Well, I was devastated...I have described the pain as would have been no worse than if I came in and found her dead in a pool of blood.....
Anyway, I found out she had taken much of her own stuff from the house and nearly all our daughters clothes. I didn't see it coming at the time but looking back there were many signs that I was just an idiot not to see...


There is more to this but I don't want to bore everyone! Needless to say I found out she is staying (sleeping with) someone who had been a 'friend' for about 8 years (someone I think she always had a soft spot for). It is amicable right now and I have filed for divorce. The house is about to be sold on the open market and I have been left to try and clean up / pack up everything (or so it feels).

If you ask nicely I might even tell you what her complaints were....I just don't know if some of them were just ways to 'justify' her behaviour....at 35 I feel/felt like I had been thrown out with the rubbish.....

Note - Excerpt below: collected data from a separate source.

(** * Memex search: latest-event lookups and lookback aggregation

    A shallow embedding of the time-windowed "latest event per page"
    queries of the Memex search backend ([mapUrlsToLatestEvents],
    [groupLatestEventsByUrl], [lookbackFromEndDate] and
    [lookbackBookmarksTime]) together with the properties established
    about them.

    Conventions of the embedding:
    - a timestamp is an integer ([Z]); a page identity (URL) is a [string];
      the only arithmetic on a timestamp, [min - 1], is the subtraction of
      doubles, which rounds from 2^53 on;
    - a [PageResultsMap] (a JS [Map] from URL to time) is a [gmap string Z];
      the functions only ever iterate over such a map with callbacks that
      write the key they are called with, so the insertion order of the
      JS [Map] is not observable in the mapping that is returned;
    - the Dexie tables are finite collections of records, and a query
      chain ([where], [between], [equals], [anyOf], [reverse], [until],
      [each]) is the list of records it visits, in index order;
    - [Date.now()] is an explicit argument [now], the same for the calls
      made within one invocation;
    - an [async] function that contains a [while] loop takes fuel and
      returns a [Completion]: [Pending] is a promise that has not settled
      within the fuel. *)

From stdpp Require Import gmap strings list fin_maps sorting.
From Stdlib Require Import ZArith Lia.

Local Open Scope Z_scope.

(** ** The event store *)

(** A record of either table, written as the primary key of [visits],
    [[time, url]]. *)
Definition Event : Type := Z * string.

(** [db.visits] has the compound primary key [[time+url]] and an index on
    [url]; [db.bookmarks] is indexed on [time] and is looked up by [url]. *)
Record Database : Type := {
  visits : list Event;
  bookmarks : list Event;
}.

(** Order of the keys [[time, url]]: by time, then by URL.  It is also the
    order of the [time] index of bookmarks, whose ties are ordered by URL.
    URLs are compared byte by byte, which is the order of IndexedDB on
    ASCII URLs; the order of tied records only decides which of them a
    scan meets first. *)
Definition key_leb (a b : Event) : bool :=
  (a.1 <? b.1) || ((a.1 =? b.1) && String.leb a.2 b.2).
(** * Mexican Sign Language web client

    A shallow embedding of the two hand-written parts of the browser client:

    - [src/lib/state.ts]: the process-wide [AppState] store, whose setters
      mutate one state object and dispatch a [stateChange] event;
    - [src/scripts/video-processing.js]: the snapshot flow bound to the
      capture button ([captureSnapshot], [sendImageToServer],
      [handleServerError], [processServerResponse], [extractDetectionData],
      [updateResultsUI]).

    The code is JavaScript, so the embedding starts with the part of the
    language the functions rely on: strings as sequences of UTF-16 code
    units, numbers as IEEE 754 binary64 values, dynamically typed values as
    they come out of [JSON.parse], property access that throws on [null]
    and [undefined], and exceptions as an error monad. *)

From Stdlib Require Import ZArith NArith QArith Qround Qabs String Ascii List Bool Lia.
From Stdlib Require Import Floats.PrimFloat Floats.FloatOps Floats.SpecFloat.
From stdpp Require Import gmap strings.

I think I am handling things quite well. I do get down and fedup but very strangely I have felt very little anger about things....? Why is that?

Well, here's hoping I can get through this.
Thanks for listening....

IcingOnTheMoon
6th September 2007, 02:06 AM
Hi! It's hard to know what exactly to say as I don't know why she left, but I am sorry that this happened to you. Do you think maybe you're not angry b/c as you say, you should have seen the signs and part of you is convinced (by her or yourself) that she was justified in leaving? Just a thought. No matter what happened, I do think it's pretty crappy that she's with someone else (for lots of reasons)! Sorry you're going through this.

Jboi_35
6th September 2007, 02:34 PM
Hi,

I think things have crept up over a period of time and its only after the event of her leaving do I now see these things....perhaps I am not angry since to a degree things have just bumbled along for a while...

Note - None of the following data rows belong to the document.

(** * Wwise_IDs.h: the generated identifier table of the sound banks

    A shallow embedding of
    [Assets/StreamingAssets/Audio/GeneratedSoundBanks/Wwise_IDs.h].
    The header holds no function: it is a tree of namespaces whose leaves
    are [static const AkUniqueID NAME = <literal>U;] declarations.  The
    embedding keeps that tree, the qualified-name lookup a consumer performs
    on it, and the read-only access a [static const] object admits. *)

From Stdlib Require Import Ascii.
From stdpp Require Import base numbers list strings gmap.

Local Open Scope string_scope.
Local Open Scope Z_scope.
Local Open Scope list_scope.

(** ** The declarations of the header *)

(** One line [static <const?> <ty> <name> = <lit>U;]: whether the
    declaration carries the [const] qualifier, the declared type, the name
    and the initialiser.  The literal is kept as the integer that is
    written in the header, before any conversion to the declared type. *)
Record constant :=
  Object { c_const : bool; c_ty : string; c_name : string; c_lit : Z }.

(** A declaration that is qualified [const], as every line of the header
    is. *)
Definition Const (ty n : string) (v : Z) : constant := Object true ty n v.

Global Instance constant_eq_dec : EqDecision constant.
Proof. solve_decision. Defined.

(** A declaration is the definition of an object at namespace scope, with
    its qualifier in the record, or a namespace block. *)
#[warnings="-register-all"]
Inductive decl :=
| StaticConst (c : constant)
| Namespace (n : string) (body : list decl).

(** Every constant of the header has this declared type. *)
Definition AkUniqueID_name : string := "AkUniqueID".

(** The line [static const AkUniqueID n = vU;]. *)
Definition static_const (n : string) (v : Z) : decl :=
  StaticConst (Const AkUniqueID_name n v).

Module AK.

Definition EVENTS : list decl :=
  [ static_const "BGM_RANDOMLOOPING" 3963821017;
    static_const "BGM_RANDOMLOOPING_STOP" 2370740652;
    static_const "BLASTER_FIRE" 639453935;
    static_const "BLASTERV3_FIRE" 2401202452;
    static_const "BOTTLE_SMASH" 3295549328;
    static_const "CHARGING_TOTEM" 2008779410;
    static_const "CHEST_OPEN" 2728948375;
    static_const "CHEST_REVEAL_01" 4062859618;
    static_const "CHEST_REVEAL_02" 4062859617;
    static_const "CHEST_REVEAL_03" 4062859616;
    static_const "CHEST_REVEAL_04" 4062859623;
    static_const "ITEM_PURCHASE" 946567574;
    static_const "LEVEL_UP" 2145291615;
    static_const "PLAYER_DEATH" 3083087645;
    static_const "PLAYER_JUMP" 1305133589;
    static_const "PLAYER_SPAWN_IN" 2311955112;
    static_const "TOTEM_FINISH" 39357614;
    static_const "WEAPON_UPGRADE_TIER_1" 3850320119;
    static_const "WEAPON_UPGRADE_TIER_2" 3850320116;
    static_const "WEAPON_UPGRADE_TIER_3" 3850320117 ].
(** [async coordinateAuth(serverUrlHash, callbackPort, events, authTimeoutMs)] *)
Definition coordinateAuth (fuel : nat) (serverUrlHash : jsstring) (callbackPort : Z)
    (events : nat) (authTimeoutMs : Z) : M State AuthCoordinatorState :=
  lockData <- (if bool_decide (process_platform env = js "win32") then ret None
               else checkLockfile serverUrlHash) ;;
  valid <- match lockData with
           | Some l => isLockValid l
           | None => ret false
           end ;;
  adopted <-
    match lockData with
    | Some l =>
        if valid then
          outcome <- try_catch
            (authCompleted <- waitForAuthentication fuel (port l) ;;
             if authCompleted then
               dummyServer <- express_listen_0 ;;
               o <- new_object ;;
               ret (Some {| identity := o; server := Some dummyServer;
                            waitForAuthCode := dummyWaitForAuthCode;
                            skipBrowserAuth := true |})
             else ret None)
            (fun _ => ret None) ;;
          match outcome with
          | Some st => ret (Some st)
          | None => deleteLockfile serverUrlHash ;;; ret None
          end
        else
          deleteLockfile serverUrlHash ;;; ret None
    | None => ret None
    end ;;
  match adopted with
  | Some st => ret st
  | None => becomePrimary serverUrlHash callbackPort events authTimeoutMs
  end.

(** The closure [createLazyAuthCoordinator] returns: its captured arguments
    and the variable [authState]. *)
Record AuthCoordinator := {
  co_serverUrlHash : jsstring;
  co_events : nat;
  co_options : AuthCoordinatorOptions;
  authState : option AuthCoordinatorState;
}.

(** [createLazyAuthCoordinator(serverUrlHash, events, options)] *)
Definition createLazyAuthCoordinator (serverUrlHash : jsstring) (events : nat)
    (options : AuthCoordinatorOptions) : AuthCoordinator :=
  {| co_serverUrlHash := serverUrlHash; co_events := events; co_options := options;
     authState := None |}.

(** [initializeAuth()]: the state it returns, and the closure afterwards. *)
Definition initializeAuth (fuel : nat) (c : AuthCoordinator)
    : M State (AuthCoordinatorState * AuthCoordinator) :=
  match authState c with
  | Some st => ret (st, c)
  | None =>
      st <- match authMode (co_options c) with
            | bridge => coordinateBridgeAuth (co_serverUrlHash c) (co_options c)
            | local =>
                coordinateAuth fuel (co_serverUrlHash c) (callbackPort (co_options c))
                  (co_events c) (authTimeoutMs (co_options c))
            end ;;
      ret (st, {| co_serverUrlHash := co_serverUrlHash c; co_events := co_events c;
                  co_options := co_options c; authState := Some st |})
  end.

End WithEnv.

End Coordination.

(** ** The authorization redirect and metadata discovery of the provider *)

Module Authorization.

Import Provider.

Local Open Scope Z_scope.

(** A [URL] object, as far as the provider touches it: everything before the
    query, kept as given, and the list behind [searchParams]. *)
Record URL := { location : jsstring; searchParams : list (jsstring * jsstring) }.

(** [searchParams.get(name)]: the value of the first pair of that name. *)
Fixpoint searchParams_get (name : jsstring) (params : list (jsstring * jsstring))
    : option jsstring :=
  match params with
  | [] => None
  | (k, v) :: rest => if bool_decide (k = name) then Some v else searchParams_get name rest
  end.

(** The pairs whose name is not [name]. *)
Fixpoint without_name (name : jsstring) (params : list (jsstring * jsstring))
    : list (jsstring * jsstring) :=
  match params with
  | [] => []
  | (k, v) :: rest =>
      if bool_decide (k = name) then without_name name rest
      else (k, v) :: without_name name rest
  end.

(** [searchParams.set(name, value)]: the first pair of that name takes the
    value and the others of that name go; with no such pair one is appended. *)
Fixpoint searchParams_set (name value : jsstring) (params : list (jsstring * jsstring))
    : list (jsstring * jsstring) :=
  match params with
  | [] => [(name, value)]
  | (k, v) :: rest =>
      if bool_decide (k = name) then (name, value) :: without_name name rest
      else (k, v) :: searchParams_set name value rest
  end.

(** The object announced in bridge mode. *)
Record AuthUrlEvent := {
  ev_type : jsstring;
  ev_session_id : jsstring;
  ev_state : jsstring;
  ev_authorization_url : jsstring;
  ev_redirect_url : jsstring;
}.

(** How the notify endpoint answers the POST: a response with a status, or a
    rejected fetch (no connection, or the 10 s timeout) with its message. *)
Inductive notified :=
| NotifyResponds (status : Z)
| NotifyRejects (reason : jsstring).

(** What the provider does to the outside, oldest first. *)
Inductive effect :=
| Logged (line : jsstring)
| Posted (url body : jsstring)
| Opened (url : jsstring)
| MetadataRequested (serverUrl : jsstring).

(** What the provider does not control. *)
Record Outside := {
  (* [fetchAuthorizationServerMetadata(serverUrl)] of the absent module:
     rejects, or resolves with metadata or [undefined] *)
  metadata_answer : jsstring -> Error + option AuthorizationServerMetadata;
  (* the answer to the POST of a body to the notify URL *)
  notify_answer : jsstring -> jsstring -> notified;
  (* [sanitizeUrl]; [inl] is a thrown error *)
  sanitizeUrl : jsstring -> Error + jsstring;
  (* [open(url)]: [Some e] is a rejection *)
  open_answer : jsstring -> option Error;
  (* [url.toString()] *)
  URL_toString : URL -> jsstring;
  (* [JSON.stringify(event)] *)
  JSON_stringify : AuthUrlEvent -> jsstring;
}.

(** The world of these methods: the instance, the URL object handed in, and
    the effects so far. *)
Record Desk := {
  instance : NodeOAuthClientProvider;
  authorizationUrl : URL;
  effects : list effect;
}.

Definition set_authorizationServerMetadata (m : option AuthorizationServerMetadata)
    (p : NodeOAuthClientProvider) : NodeOAuthClientProvider :=
  {| options := options p; serverUrlHash := serverUrlHash p;
     callbackPath := callbackPath p; clientName := clientName p;
     clientUri := clientUri p; softwareId := softwareId p;
     softwareVersion := softwareVersion p;
     staticOAuthClientMetadata := staticOAuthClientMetadata p;
     staticOAuthClientInfo := staticOAuthClientInfo p;
     authorizeResource := authorizeResource p; _state := _state p;
     _clientInfo := _clientInfo p;
     authorizationServerMetadata := m;
     protectedResourceMetadata := protectedResourceMetadata p;
     wwwAuthenticateScope := wwwAuthenticateScope p |}.

Definition perform (e : effect) : M Desk unit :=
  modify (fun d => {| instance := instance d; authorizationUrl := authorizationUrl d;
                      effects := effects d ++ [e] |}).

(** [log(line)] *)
Definition log (line : jsstring) : M Desk unit := perform (Logged line).

(** [authorizationUrl.searchParams.set(name, value)] *)
Definition set_searchParam (name value : jsstring) : M Desk unit :=
  modify (fun d =>
    {| instance := instance d;
       authorizationUrl :=
         {| location := location (authorizationUrl d);
            searchParams := searchParams_set name value (searchParams (authorizationUrl d)) |};
       effects := effects d |}).

(** [response.ok] *)
Definition response_ok (status : Z) : bool := (200 <=? status) && (status <=? 299).

Definition newline : jsstring := [10%N].

Section WithOutside.

Variable outside : Outside.

(** [await fetchAuthorizationServerMetadata(serverUrl)], a function of the
    absent [authorization-server-metadata] module: the call is recorded and
    its outcome (metadata, [undefined] or a rejection) is whatever the
    environment answers. *)
Definition fetchAuthorizationServerMetadata (serverUrl : jsstring)
    : M Desk (option AuthorizationServerMetadata) :=
  perform (MetadataRequested serverUrl) ;;;
  match metadata_answer outside serverUrl with
  | inr m => ret m
  | inl e => throw e
  end.

(** [async getAuthorizationServerMetadata()], awaited by its caller. *)
Definition getAuthorizationServerMetadata : M Desk (option AuthorizationServerMetadata) :=
  d <- get ;;
  match authorizationServerMetadata (instance d) with
  | Some m => ret (Some m)
  | None =>
      try_catch
        (m <- fetchAuthorizationServerMetadata (opt_serverUrl (options (instance d))) ;;
         modify (fun d' =>
           {| instance := set_authorizationServerMetadata m (instance d');
              authorizationUrl := authorizationUrl d'; effects := effects d' |}) ;;;
         ret m)
        (fun _ => ret None)
  end.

I never thought about how often we did/did not make love until after she left - all the excuses seemed quite reasonable at the time and I accepted what she said without question - well why wouldn't I?

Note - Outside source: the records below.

(** No iteration changes the size of the page. *)
Lemma processField_getSize (st st' : LoopState) (field : Field) :
  processField st field = Done st' ->
  getSize (firstPage st') = getSize (firstPage st).
Proof.
  unfold Backend.processField, drawTextIn.
  repeat match goal with
  | |- context [if ?b then _ else _] => destruct b
  | |- context [match ?o with Some _ => _ | None => _ end] => destruct o
  end; intro E; inversion E; reflexivity.
Qed.

Lemma processFields_getSize (fields : list Field) (st st' : LoopState) :
  processFields fields st = Done st' ->
  getSize (firstPage st') = getSize (firstPage st).
Proof.
  revert st. induction fields as [|field rest IH]; intros st E; simpl in E.
  - now inversion E.
  - destruct (processField st field) as [st1|] eqn:E1; [|discriminate].
    rewrite (IH _ E). now apply processField_getSize in E1.
Qed.

(** A data URL with a payload is not the empty string. *)
Lemma splitComma1_truthy (dataUrl payload : string) :
  splitComma1 dataUrl = Some payload -> truthy (Some dataUrl) = true.
Proof. destruct dataUrl; [discriminate | reflexivity]. Qed.

(** A data URL without a comma has no payload; [Buffer.from] is then
    called on [undefined], before the inner [try], and the exception
    ends the request. *)
Remark processField_no_comma (st : LoopState) (field : Field)
    (dataUrl : string) :
  isImageField field = true ->
  imageData field = Some dataUrl ->
  truthy (Some dataUrl) = true ->
  splitComma1 dataUrl = None ->
  processField st field = Thrown "TypeError".
Proof.
  unfold isImageField, Backend.processField. intros T D Tr S.
  now rewrite T, D, Tr, S.
Qed.

(** C6, as the code has it.  A field whose type tag is none of
    [signature], [image], [text], [date], [radio] matches no case of the
    switch: the iteration ends normally with the page and the error log
    unchanged, and the loop goes on with the next field. *)
Theorem unrecognized_type_is_skipped (st : LoopState) (field : Field)
    (rest : list Field) :
  recognized (type field) = false ->
  processField st field = Done st /\
  processFields (field :: rest) st = processFields rest st.
Proof.
  unfold recognized. intro U.
  repeat (apply orb_false_iff in U; destruct U as [U ?]).
  assert (E : processField st field = Done st).
  { unfold Backend.processField.
    repeat match goal with H : String.eqb _ _ = false |- _ =>
      rewrite H; clear H end.
    reflexivity. }
  split; [exact E|]. simpl. now rewrite E.
Qed.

Ever since 'he' moved to the town I can see a pattern of changes that ha taken place (over what is about a year now). Even when I am clearing stuff out everytime I look at photo's I realise that 'he' features in many of them (much more so than other friends do).

In a strange way I am not 100% how I should react to her anymore...we still have to talk and see each other sometimes because of sorting things out - she sometimes still gives me a hug - I find that very difficult to handle - yes I enjoy the hug but for me it also remind me of the memories that we had shared but that I now share with no-one.....

Am I ready for another relationship? Only I can tell that I guess but with the feeling of time that has passed I think I am....in many respects finding that I can do what I want, as I want has been refreshing however even though this has been really hard to start with I haven't lost faith that there will be someone out there who I will love and who will love me....

Does any of this make sense....sorry for rambling on!

Jxx

IcingOnTheMoon
7th September 2007, 03:55 AM
Yes, it makes sense. And ramble all you want! That's (kinda) what these forums are for! I can understand how you missed what was going on. You trusted your wife and that's what married people are supposed to do. As far as how to react to her...follow your instincts. You don't owe her kindness if you don't feel it. I'm glad you're adjusting to your new "freedom" although I'm sure there are times it doesn't feel that way. As to a new relationship...that's totally up to you and whether you think you're ready for it.

I hope you continue to find strength within yourself. You certainly seem to be on your way!